Lawyers from the Justice Department have filed an appeal to lift the stop order on the executive order banning entry into the United States from those holding passports from seven Muslim-majority countries for three months, refugees in general for four months, and refugees from Syria indefinitely. The main argument is that “an alien seeking initial admission to the United States requests a privilege and has no constitutional rights regarding his application.” There are three questions:
1) Do legal residents who are citizens of the seven countries named in the ban have constitutional rights?
2) Do illegal aliens have constitutional rights?
3) Do refugees have constitutional rights?
The 14th Amendment states that “no state shall make or enforce any law which shall abridge the privileges or immunities of citizens of the United States; nor shall any state deprive any person of life, liberty or property, without due process of law; nor deny to any person within its jurisdiction the equal protection of the laws.” For legal residents, the amendment means that being denied re-entry if they were abroad when the executive order was signed is unconstitutional because the travel ban would deprive them of their property without due process of law. These are people who have created a life in the United States; it is where their homes and their livelihoods are. To prevent them from returning would render them homeless and possibly penniless. For illegal aliens, the amendment affords them, by virtue of their residence within the borders of the country, equal protection of the law, including constitutional rights. This is because the amendment states “any person within its jurisdiction”, not “citizens of the United States.”

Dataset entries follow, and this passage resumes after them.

Lemma put_published name version path now1 now2 s s' :
  skills_ok s → srs_Put (published_record name version path now1 now2) s = (s', None) →
  published (published_record name version path now1 now2) s s' ∧ skills_ok s'.
Proof.
  intros Hok Hp. set (r := published_record _ _ _ _ _) in *.
  assert (s' = put_record r s) as ->.
  { apply sk_exec_cases in Hp as [[_ ?]|[Hp _]]; [done|]. by injection Hp. }
  assert (skills_ok (put_record r s)) as Hok' by (by apply put_record_ok). split; [|done].
  revert Hok'. unfold put_record. cbn [r published_record sr_ID Z.eqb]. fold r.
  destruct (conflict r s) as [old|] eqn:Hc; intros Hok'.
  - assert (∃ i, sk_records s !! i = Some old ∧ sr_ID old = i ∧ sr_Name old = name) as (i & Hi & Hid & Hname).
    { unfold conflict in Hc. cbn in Hc. apply record_named_Some in Hc as [Hn [i Hi]]. exists i.
      destruct (proj1 Hok i old Hi) as [? _]. done. }
    rewrite Hid in *. split_and!; [|..|done|done].
    + exists (assigned (sk_now s) old r). split_and!; try done.
      rewrite <- (record_named_is _ i _ Hok' (lookup_insert_eq _ _ _)). cbn. by rewrite Hname.
    + intros j o Ho. cbn [set_records sk_records]. destruct (decide (j = i)) as [->|Hne].
      * rewrite Hi, lookup_insert_eq. cbn in Ho. split; intros [= <-]; [done|]. cbn in Ho. done.
      * by rewrite lookup_insert_ne.
  - apply conflict_None in Hc as [_ Hnames]. split_and!; [|..|done|done].
    + exists (created_record (sk_now s) (sk_next s) r). split_and!; try done.
      by rewrite <- (record_named_is _ (sk_next s) _ Hok' (lookup_insert_eq _ _ _)).
    + intros j o Ho. cbn [set_records sk_records]. destruct (decide (j = sk_next s)) as [->|Hne].
      * rewrite lookup_insert_eq. split; [intros Hj|intros [= <-]; done]. destruct (proj1 Hok _ o Hj) as (_ & Hlt & _). lia.
      * by rewrite lookup_insert_ne.
Qed.

Lemma put_fails r s s' e : srs_Put r s = (s', Some e) → s' = s.
Proof. by intros [[-> _]|[_ ?]]%sk_exec_cases. Qed.

Context {O : Type} `{ObjectStore O}.

(** Promoting publishes exactly pending proposals of the caller's tenant: the registry gets
    the proposed object under the proposed name; no installation and no other proposal
    changes, and otherwise nothing happens. *)
Theorem promote_skill_spec configured ctx id now1 now2 (w w' : skill_world skill_db O) r :
  skills_ok (kw_store w) → promote_skill configured ctx id now1 now2 w = (w', r) →
  (is_ok r = false → w' = w)
  ∧ ∀ name, r = Ok name → ∃ p s1,
      sk_proposals (kw_store w) !! id = Some p ∧ sp_Status p = "pending"%string ∧ sp_ProposedBy p = tc_tenant ctx ∧ sp_SkillName p = name
      ∧ published (published_record name "1.0.0" (sp_ObjectPath p) now1 now2) (kw_store w) s1
      ∧ (kw_store w' = s1 ∨ kw_store w' = set_proposals (<[id := reviewed "approved" (tc_user ctx) p]> (sk_proposals s1)) (sk_next_proposal s1) s1)
      ∧ kw_objects w' = kw_objects w ∧ kw_invalidated w' = kw_invalidated w.
Proof.
  intros Hok. unfold promote_skill. destruct configured; cbn [negb]; [|by intros [= <- <-]].
  destruct (sps_Get id (kw_store w)) as [p|e] eqn:Hg; [|by intros [= <- <-]].
  assert (sk_proposals (kw_store w) !! id = Some p) as Hp.
  { cbn in Hg. unfold sk_query, found in Hg. destruct (fault _ _ _ _); [done|]. by destruct (sk_proposals _ !! id); simplify_eq. }
  case_bool_decide as Hst; cbn [negb]; [|by intros [= <- <-]]. case_bool_decide as Hby; cbn [negb]; [|by intros [= <- <-]].
  destruct (srs_Put _ (kw_store w)) as [s1 [e|]] eqn:Hput; intros [= <- <-].
  { apply put_fails in Hput as ->. split; [by destruct w|done]. }
  split; [done|]. intros name [= <-]. apply put_published in Hput as [Hpub _]; [|done].
  exists p, s1. split_and!; try done. unfold with_store. destruct (sps_UpdateStatus id "approved" (tc_user ctx) s1) as [s2 e] eqn:Hu.
  cbn in Hu |- *. rewrite Hu. cbn [fst]. apply sk_exec_inv in Hu as [->|Hu]; [by left|]. injection Hu as <-. right. f_equal.
  destruct Hpub as (_ & _ & _ & Hsame). rewrite Hsame. apply map_eq. intros j. destruct (decide (j = id)) as [->|Hne].
  - by rewrite lookup_alter_eq, lookup_insert_eq, Hp.
  - by rewrite lookup_alter_ne, lookup_insert_ne.
Qed.

(** *** Installing *)

Context (SkillInstaller_Install : string → string → string → string → O → O * result goerror SkillInstallResult).

Lemma install_for_tenant_spec has_loader tenantID slug version now (w : skill_world skill_db O) rec :
  record_named slug (kw_store w) = Some rec →
  let w' := install_for_tenant has_loader tenantID slug version now w in
  sk_records (kw_store w') = sk_records (kw_store w) ∧ sk_proposals (kw_store w') = sk_proposals (kw_store w)
  ∧ kw_objects w' = kw_objects w
  ∧ (∀ k, k ≠ (tenantID, sr_ID rec) → sk_installed (kw_store w') !! k = sk_installed (kw_store w) !! k)
  ∧ (tenantID ≠ ""%string → fault OpQuery TSkillRecords (slug, 0) (kw_store w) = None →
     fault OpInsert TTenantSkills (tenantID, sr_ID rec) (kw_store w) = None →
     is_Some (sk_installed (kw_store w') !! (tenantID, sr_ID rec))).
Proof.
  intros Hrec. unfold install_for_tenant. destruct (str_empty tenantID) eqn:Ht.
  { split_and!; try done. apply bool_decide_eq_true in Ht as ->. done. }
  destruct (srs_Get slug (kw_store w)) as [o|e] eqn:Hg; cbn in Hg; unfold sk_query in Hg.
  2:{ split_and!; try done. intros _ Hf. rewrite Hf, Hrec in Hg. done. }
  destruct (fault OpQuery _ _ _); [done|]. rewrite Hrec in Hg. injection Hg as <-.
  destruct (tss_Install _ (kw_store w)) as [s' e] eqn:Hi.
  assert (sk_records s' = sk_records (kw_store w) ∧ sk_proposals s' = sk_proposals (kw_store w)
          ∧ (∀ k, k ≠ (tenantID, sr_ID rec) → sk_installed s' !! k = sk_installed (kw_store w) !! k)
          ∧ (fault OpInsert TTenantSkills (tenantID, sr_ID rec) (kw_store w) = None → is_Some (sk_installed s' !! (tenantID, sr_ID rec)))) as (H1' & H2' & H3' & H4').
  { cbn in Hi. unfold sk_exec, insert_new in Hi. destruct (fault OpInsert _ _ _); [by injection Hi as <- _|].
    destruct (sk_installed (kw_store w) !! _) eqn:Hold; cbn in Hi; injection Hi as <- _.
    - split_and!; try done; intros _; by eexists.
    - split_and!; try done; cbn; [intros k Hk; by rewrite lookup_insert_ne|intros _; rewrite lookup_insert_eq; by eexists]. }
  destruct has_loader; cbn; split_and!; auto.
Qed.

(** A skill that is reported as installed was downloaded and is not blocked as malware; the
    registry gives it under its name to everybody, in the version that was downloaded; the
    caller's tenant has it, as long as its own statements run; no other skill, no
    installation of another skill or tenant and no proposal changes.  A failure leaves the
    database as it is. *)
Theorem install_skill_spec configured has_loader ctx now1 now2 now3 args (w w' : skill_world skill_db O) r :
  skills_ok (kw_store w) →
  install_skill SkillInstaller_Install configured has_loader ctx now1 now2 now3 args w = (w', r) →
  (is_ok r = false → kw_store w' = kw_store w)
  ∧ ∀ v warning, r = Ok (v, warning) → ∃ res version path s1 rec,
      SkillInstaller_Install (is_Slug args) version (is_Registry args) path (kw_objects w) = (kw_objects w', Ok res)
      ∧ si_IsMalwareBlocked res = false ∧ v = si_Version res
      ∧ published (published_record (is_Slug args) v path now1 now2) (kw_store w) s1
      ∧ record_named (is_Slug args) s1 = Some rec
      ∧ sk_records (kw_store w') = sk_records s1 ∧ sk_proposals (kw_store w') = sk_proposals s1
      ∧ (∀ k, k ≠ (tc_tenant ctx, sr_ID rec) → sk_installed (kw_store w') !! k = sk_installed (kw_store w) !! k)
      ∧ (tc_tenant ctx ≠ ""%string → fault OpQuery TSkillRecords (is_Slug args, 0) s1 = None →
         fault OpInsert TTenantSkills (tc_tenant ctx, sr_ID rec) s1 = None →
         is_Some (sk_installed (kw_store w') !! (tc_tenant ctx, sr_ID rec))).
Proof.
  intros Hok. unfold install_skill. destruct configured; cbn [negb]; [|by intros [= <- <-]].
  destruct (str_empty (is_Slug args)); [by intros [= <- <-]|].
  set (version := if str_empty (is_Version args) then _ else _). set (path := _ +:+ _).
  destruct (SkillInstaller_Install _ _ _ _ _) as [o [res|e]] eqn:Hinst; [|by intros [= <- <-]].
  destruct (si_IsMalwareBlocked res) eqn:Hmal; [by intros [= <- <-]|].
  change (kw_store (with_objects o w)) with (kw_store w).
  destruct (srs_Put _ (kw_store w)) as [s1 [e|]] eqn:Hput; intros [= <- <-].
  { apply put_fails in Hput as ->. by split. }
  split; [done|]. intros v warning [= <- <-]. apply put_published in Hput as [Hpub _]; [|done].
  pose proof Hpub as ((rec & Hrec & _) & _ & Hins & _).
  destruct (install_for_tenant_spec has_loader (tc_tenant ctx) (is_Slug args) version now3 (with_store s1 (with_objects o w)) rec Hrec)
    as (Hr & Hp & Ho & Hk & Hi).
  exists res, version, path, s1, rec. split_and!; try done.
  - rewrite Hinst. f_equal. symmetry. exact Ho.
  - intros k Hne. rewrite <- Hins. by apply Hk.
Qed.
End properties.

For refugees, however, they are not citizens, legal residents, nor illegal aliens who are already living in the United States. So does the 14th Amendment, or any amendment in the Constitution for that matter, protect refugees from the executive order enacting the travel ban? Until a refugee has gotten past immigration at an airport or border crossing, they are not within the jurisdiction of the United States. It is actually the 1st Amendment that gives the refugees constitutional rights. The executive order suspended admission of all refugees but ordered the Secretary of Homeland Security “to prioritize refugee claims made by individuals on the basis of religious-based persecution, provided that the religion of the individual is a minority religion in the individual’s country of nationality.” While the order does not explicitly ban Muslims, by naming Muslim-majority counties in the ban, then carving out preferential treatment for refugees who are a minority religion from those countries, the executive order established a preference of one or more religions over another. The 1st Amendment states, in part, that “Congress shall make no law respecting an establishment of religion.” While the the executive order was not created by the Congress, nor does it establish a religion per se, the amendment has been interpreted to mean that it is unlawful to discriminate against any religion, which is what the travel ban did. Furthermore, immigration law states that “no person shall receive any preference or priority or be discriminated against in the issuance of an immigrant visa because of the person’s race, sex, nationality, place of birth, or place of residence”.
In summary, a broad range of people are protected by the Constitution, including those who are not citizens or may not even be in the United States yet. That is the beauty and wisdom that was established as fundamental law during the development of our country. For a single man to try to wipe that away with a stroke of his pen is deeply disturbing.